* [THE TASK]: Given the records below, would you repeat exactly the lines that begin at the one containing "cpu, n, round_robin)" and end at the one containing "Done (mk_placement current", inclusive?

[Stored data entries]
####

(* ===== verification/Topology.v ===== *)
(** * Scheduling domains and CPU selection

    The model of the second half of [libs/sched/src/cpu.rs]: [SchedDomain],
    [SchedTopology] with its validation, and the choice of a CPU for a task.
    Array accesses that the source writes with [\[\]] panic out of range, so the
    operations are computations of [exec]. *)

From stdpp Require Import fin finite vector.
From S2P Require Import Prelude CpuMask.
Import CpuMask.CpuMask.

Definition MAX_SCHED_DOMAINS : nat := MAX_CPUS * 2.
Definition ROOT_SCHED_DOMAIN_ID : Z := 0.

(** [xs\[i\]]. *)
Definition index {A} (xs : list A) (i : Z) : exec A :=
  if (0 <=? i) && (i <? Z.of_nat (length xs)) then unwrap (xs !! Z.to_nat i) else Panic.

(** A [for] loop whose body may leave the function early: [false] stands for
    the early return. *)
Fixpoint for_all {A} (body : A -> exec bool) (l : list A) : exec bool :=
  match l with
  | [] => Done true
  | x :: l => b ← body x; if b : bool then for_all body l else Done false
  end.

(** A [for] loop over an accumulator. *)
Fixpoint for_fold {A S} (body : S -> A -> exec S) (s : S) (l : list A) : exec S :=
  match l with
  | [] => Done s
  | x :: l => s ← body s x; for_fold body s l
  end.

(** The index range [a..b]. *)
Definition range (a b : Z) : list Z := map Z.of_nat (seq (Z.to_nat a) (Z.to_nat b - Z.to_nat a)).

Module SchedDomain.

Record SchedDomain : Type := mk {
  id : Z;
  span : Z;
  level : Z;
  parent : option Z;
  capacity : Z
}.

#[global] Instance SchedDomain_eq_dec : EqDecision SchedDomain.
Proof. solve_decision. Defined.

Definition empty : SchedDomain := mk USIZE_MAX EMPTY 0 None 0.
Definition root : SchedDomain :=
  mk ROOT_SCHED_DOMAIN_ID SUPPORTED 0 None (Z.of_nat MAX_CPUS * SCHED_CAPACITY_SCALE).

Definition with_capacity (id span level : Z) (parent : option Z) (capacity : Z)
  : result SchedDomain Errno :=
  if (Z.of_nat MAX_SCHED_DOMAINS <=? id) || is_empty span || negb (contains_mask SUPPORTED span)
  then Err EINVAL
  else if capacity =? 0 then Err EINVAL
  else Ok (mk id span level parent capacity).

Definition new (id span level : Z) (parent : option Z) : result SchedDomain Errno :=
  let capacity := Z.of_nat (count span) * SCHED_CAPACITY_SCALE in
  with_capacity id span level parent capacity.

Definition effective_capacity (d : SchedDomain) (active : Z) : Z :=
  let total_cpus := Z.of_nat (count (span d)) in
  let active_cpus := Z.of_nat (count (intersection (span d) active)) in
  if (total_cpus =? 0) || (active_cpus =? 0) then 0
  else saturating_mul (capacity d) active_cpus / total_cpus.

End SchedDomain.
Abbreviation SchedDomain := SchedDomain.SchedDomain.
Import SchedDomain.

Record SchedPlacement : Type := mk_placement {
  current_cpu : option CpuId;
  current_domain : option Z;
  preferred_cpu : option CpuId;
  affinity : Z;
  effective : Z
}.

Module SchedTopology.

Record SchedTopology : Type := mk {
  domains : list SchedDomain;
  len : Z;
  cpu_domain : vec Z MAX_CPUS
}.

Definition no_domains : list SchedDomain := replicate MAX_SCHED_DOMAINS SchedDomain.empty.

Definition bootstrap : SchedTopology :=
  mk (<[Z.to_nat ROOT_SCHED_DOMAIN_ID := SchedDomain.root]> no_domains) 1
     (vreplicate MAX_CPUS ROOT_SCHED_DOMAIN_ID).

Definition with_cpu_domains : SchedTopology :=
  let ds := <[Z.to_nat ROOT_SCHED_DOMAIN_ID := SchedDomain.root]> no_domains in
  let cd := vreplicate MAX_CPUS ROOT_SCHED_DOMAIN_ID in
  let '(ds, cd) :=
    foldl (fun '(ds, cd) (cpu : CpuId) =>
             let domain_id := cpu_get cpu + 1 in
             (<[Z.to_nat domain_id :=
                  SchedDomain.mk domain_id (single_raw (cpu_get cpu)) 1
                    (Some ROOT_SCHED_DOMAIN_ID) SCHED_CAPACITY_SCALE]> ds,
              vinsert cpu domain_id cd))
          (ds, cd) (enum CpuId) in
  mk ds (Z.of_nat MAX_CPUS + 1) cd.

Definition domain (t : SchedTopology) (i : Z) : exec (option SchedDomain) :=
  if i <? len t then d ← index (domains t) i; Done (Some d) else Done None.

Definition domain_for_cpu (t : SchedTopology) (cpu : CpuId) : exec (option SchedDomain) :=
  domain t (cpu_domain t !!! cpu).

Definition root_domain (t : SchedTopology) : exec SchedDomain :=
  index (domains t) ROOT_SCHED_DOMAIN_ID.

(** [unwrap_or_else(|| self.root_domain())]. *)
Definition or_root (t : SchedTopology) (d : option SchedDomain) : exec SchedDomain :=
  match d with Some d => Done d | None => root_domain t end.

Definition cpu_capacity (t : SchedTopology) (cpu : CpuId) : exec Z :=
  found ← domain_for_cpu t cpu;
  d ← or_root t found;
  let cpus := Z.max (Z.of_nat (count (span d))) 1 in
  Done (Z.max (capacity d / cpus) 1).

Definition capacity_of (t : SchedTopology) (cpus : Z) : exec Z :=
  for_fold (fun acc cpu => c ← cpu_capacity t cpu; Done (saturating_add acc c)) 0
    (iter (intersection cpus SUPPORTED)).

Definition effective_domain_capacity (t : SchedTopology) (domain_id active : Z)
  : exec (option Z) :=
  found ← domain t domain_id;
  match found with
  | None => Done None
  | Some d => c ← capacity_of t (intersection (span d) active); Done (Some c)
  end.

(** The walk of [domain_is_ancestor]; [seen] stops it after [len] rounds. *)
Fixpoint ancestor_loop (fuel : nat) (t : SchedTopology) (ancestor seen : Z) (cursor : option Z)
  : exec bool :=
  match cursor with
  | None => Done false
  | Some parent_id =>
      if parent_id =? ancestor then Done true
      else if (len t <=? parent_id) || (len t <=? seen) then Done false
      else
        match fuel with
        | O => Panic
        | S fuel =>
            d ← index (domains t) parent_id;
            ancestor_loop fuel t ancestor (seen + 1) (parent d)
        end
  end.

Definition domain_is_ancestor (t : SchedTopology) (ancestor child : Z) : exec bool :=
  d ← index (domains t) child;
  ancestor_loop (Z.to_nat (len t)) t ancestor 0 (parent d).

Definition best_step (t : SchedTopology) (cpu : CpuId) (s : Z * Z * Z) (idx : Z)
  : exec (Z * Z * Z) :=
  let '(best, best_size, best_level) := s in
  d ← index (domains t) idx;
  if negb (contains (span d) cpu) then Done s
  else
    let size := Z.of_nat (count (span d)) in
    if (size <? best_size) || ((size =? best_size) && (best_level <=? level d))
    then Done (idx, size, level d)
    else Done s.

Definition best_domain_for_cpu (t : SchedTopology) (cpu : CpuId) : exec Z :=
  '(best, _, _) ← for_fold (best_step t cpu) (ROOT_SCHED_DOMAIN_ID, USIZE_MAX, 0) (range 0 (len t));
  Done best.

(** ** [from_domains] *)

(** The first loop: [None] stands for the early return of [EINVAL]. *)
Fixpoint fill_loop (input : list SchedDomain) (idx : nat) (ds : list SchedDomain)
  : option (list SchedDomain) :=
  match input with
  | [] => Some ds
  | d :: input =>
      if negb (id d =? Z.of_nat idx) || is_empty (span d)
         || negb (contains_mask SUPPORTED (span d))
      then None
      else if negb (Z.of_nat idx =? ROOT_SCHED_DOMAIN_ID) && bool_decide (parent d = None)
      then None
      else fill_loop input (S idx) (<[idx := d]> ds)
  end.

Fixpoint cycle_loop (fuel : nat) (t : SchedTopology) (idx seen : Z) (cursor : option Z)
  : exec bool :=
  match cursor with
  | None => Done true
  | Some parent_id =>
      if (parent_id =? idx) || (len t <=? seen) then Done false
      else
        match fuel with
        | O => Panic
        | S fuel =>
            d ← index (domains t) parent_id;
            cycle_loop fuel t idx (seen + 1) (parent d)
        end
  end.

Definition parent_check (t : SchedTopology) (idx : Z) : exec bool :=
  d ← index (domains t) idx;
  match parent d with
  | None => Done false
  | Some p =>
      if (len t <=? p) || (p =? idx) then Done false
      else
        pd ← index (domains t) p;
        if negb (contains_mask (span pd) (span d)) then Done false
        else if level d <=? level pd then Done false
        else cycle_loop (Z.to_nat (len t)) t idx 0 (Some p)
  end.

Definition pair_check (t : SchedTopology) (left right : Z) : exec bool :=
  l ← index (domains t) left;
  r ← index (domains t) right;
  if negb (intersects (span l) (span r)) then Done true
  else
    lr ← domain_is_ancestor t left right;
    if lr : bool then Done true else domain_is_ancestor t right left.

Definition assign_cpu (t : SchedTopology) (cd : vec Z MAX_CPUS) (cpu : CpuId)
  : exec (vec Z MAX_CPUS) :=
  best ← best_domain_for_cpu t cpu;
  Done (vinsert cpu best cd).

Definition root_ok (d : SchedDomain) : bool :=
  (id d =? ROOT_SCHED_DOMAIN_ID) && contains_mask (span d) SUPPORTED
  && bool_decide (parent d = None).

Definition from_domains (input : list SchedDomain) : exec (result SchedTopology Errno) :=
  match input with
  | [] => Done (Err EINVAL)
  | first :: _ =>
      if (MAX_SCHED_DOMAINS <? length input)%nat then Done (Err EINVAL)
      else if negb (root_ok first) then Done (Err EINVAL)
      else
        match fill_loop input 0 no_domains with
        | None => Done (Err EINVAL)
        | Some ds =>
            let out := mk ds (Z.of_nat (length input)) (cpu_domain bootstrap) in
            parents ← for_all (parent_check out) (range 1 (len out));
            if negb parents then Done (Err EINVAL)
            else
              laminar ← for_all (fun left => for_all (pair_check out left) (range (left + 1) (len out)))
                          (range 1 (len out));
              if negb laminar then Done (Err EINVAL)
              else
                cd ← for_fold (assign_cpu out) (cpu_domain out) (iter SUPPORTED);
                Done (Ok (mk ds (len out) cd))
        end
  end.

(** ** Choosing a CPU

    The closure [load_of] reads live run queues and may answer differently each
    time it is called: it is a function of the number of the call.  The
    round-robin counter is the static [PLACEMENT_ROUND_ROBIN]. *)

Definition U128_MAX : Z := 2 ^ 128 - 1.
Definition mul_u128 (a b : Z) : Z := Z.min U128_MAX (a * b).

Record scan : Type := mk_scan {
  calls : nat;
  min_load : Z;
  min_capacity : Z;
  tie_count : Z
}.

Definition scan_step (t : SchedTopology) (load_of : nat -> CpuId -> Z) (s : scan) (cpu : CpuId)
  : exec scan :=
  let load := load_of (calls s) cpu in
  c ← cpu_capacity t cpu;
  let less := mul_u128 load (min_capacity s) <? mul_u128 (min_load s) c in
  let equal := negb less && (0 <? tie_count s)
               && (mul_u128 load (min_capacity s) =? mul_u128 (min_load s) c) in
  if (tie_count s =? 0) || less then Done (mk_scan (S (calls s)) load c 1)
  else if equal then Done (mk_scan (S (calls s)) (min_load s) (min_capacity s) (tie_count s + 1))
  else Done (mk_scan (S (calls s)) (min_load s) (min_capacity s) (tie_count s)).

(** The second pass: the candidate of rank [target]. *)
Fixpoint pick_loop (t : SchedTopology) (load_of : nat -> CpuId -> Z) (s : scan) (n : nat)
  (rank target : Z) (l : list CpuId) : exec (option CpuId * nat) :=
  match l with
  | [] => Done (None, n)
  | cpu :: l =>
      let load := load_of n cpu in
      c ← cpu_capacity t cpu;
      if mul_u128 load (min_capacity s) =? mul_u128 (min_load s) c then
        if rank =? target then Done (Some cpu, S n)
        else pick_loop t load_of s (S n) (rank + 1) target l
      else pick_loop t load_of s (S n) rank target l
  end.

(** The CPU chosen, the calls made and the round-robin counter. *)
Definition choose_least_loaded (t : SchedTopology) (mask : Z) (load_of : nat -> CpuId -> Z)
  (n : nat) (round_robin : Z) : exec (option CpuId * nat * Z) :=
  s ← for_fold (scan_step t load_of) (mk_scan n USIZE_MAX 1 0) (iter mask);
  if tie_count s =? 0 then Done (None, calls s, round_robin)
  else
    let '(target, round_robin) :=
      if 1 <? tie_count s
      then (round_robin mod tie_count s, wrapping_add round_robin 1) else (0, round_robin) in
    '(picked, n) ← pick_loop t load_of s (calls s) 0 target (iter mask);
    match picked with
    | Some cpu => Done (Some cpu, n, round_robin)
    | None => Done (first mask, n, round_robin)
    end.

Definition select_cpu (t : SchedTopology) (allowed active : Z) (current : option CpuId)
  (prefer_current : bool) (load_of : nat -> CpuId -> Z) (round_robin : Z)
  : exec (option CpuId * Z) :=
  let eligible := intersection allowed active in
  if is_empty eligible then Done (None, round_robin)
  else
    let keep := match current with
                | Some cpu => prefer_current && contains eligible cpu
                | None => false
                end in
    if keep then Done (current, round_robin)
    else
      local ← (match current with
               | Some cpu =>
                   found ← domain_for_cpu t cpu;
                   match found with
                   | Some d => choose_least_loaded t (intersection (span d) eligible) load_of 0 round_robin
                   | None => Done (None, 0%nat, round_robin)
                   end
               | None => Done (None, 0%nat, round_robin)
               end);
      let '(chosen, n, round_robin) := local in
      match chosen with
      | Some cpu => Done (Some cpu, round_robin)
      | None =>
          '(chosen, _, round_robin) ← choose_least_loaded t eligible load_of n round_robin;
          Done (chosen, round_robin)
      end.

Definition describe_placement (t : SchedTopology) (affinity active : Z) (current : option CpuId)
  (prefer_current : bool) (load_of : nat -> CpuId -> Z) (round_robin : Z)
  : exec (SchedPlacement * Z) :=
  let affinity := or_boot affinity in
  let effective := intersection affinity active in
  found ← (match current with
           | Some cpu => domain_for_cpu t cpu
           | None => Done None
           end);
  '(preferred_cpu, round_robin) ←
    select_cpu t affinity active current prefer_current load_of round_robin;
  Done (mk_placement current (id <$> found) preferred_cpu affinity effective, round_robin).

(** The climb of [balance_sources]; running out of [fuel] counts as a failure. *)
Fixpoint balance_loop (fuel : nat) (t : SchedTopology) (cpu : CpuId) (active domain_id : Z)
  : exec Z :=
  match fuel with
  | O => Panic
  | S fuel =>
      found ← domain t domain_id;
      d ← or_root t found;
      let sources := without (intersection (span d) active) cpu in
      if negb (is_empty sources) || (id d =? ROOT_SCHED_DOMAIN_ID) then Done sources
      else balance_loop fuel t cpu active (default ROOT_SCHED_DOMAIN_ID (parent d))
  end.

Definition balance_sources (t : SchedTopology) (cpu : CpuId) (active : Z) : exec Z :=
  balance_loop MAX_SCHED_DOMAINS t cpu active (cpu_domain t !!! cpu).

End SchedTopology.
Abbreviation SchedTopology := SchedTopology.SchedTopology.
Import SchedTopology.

####

* [YOUR SOLUTION]:
    | Some cpu => Done (Some cpu, n, round_robin)
    | None => Done (first mask, n, round_robin)
    end.

Definition select_cpu (t : SchedTopology) (allowed active : Z) (current : option CpuId)
  (prefer_current : bool) (load_of : nat -> CpuId -> Z) (round_robin : Z)
  : exec (option CpuId * Z) :=
  let eligible := intersection allowed active in
  if is_empty eligible then Done (None, round_robin)
  else
    let keep := match current with
                | Some cpu => prefer_current && contains eligible cpu
                | None => false
                end in
    if keep then Done (current, round_robin)
    else
      local ← (match current with
               | Some cpu =>
                   found ← domain_for_cpu t cpu;
                   match found with
                   | Some d => choose_least_loaded t (intersection (span d) eligible) load_of 0 round_robin
                   | None => Done (None, 0%nat, round_robin)
                   end
               | None => Done (None, 0%nat, round_robin)
               end);
      let '(chosen, n, round_robin) := local in
      match chosen with
      | Some cpu => Done (Some cpu, round_robin)
      | None =>
          '(chosen, _, round_robin) ← choose_least_loaded t eligible load_of n round_robin;
          Done (chosen, round_robin)
      end.

Definition describe_placement (t : SchedTopology) (affinity active : Z) (current : option CpuId)
  (prefer_current : bool) (load_of : nat -> CpuId -> Z) (round_robin : Z)
  : exec (SchedPlacement * Z) :=
  let affinity := or_boot affinity in
  let effective := intersection affinity active in
  found ← (match current with
           | Some cpu => domain_for_cpu t cpu
           | None => Done None
           end);
  '(preferred_cpu, round_robin) ←
    select_cpu t affinity active current prefer_current load_of round_robin;
  Done (mk_placement current (id <$> found) preferred_cpu affinity effective, round_robin).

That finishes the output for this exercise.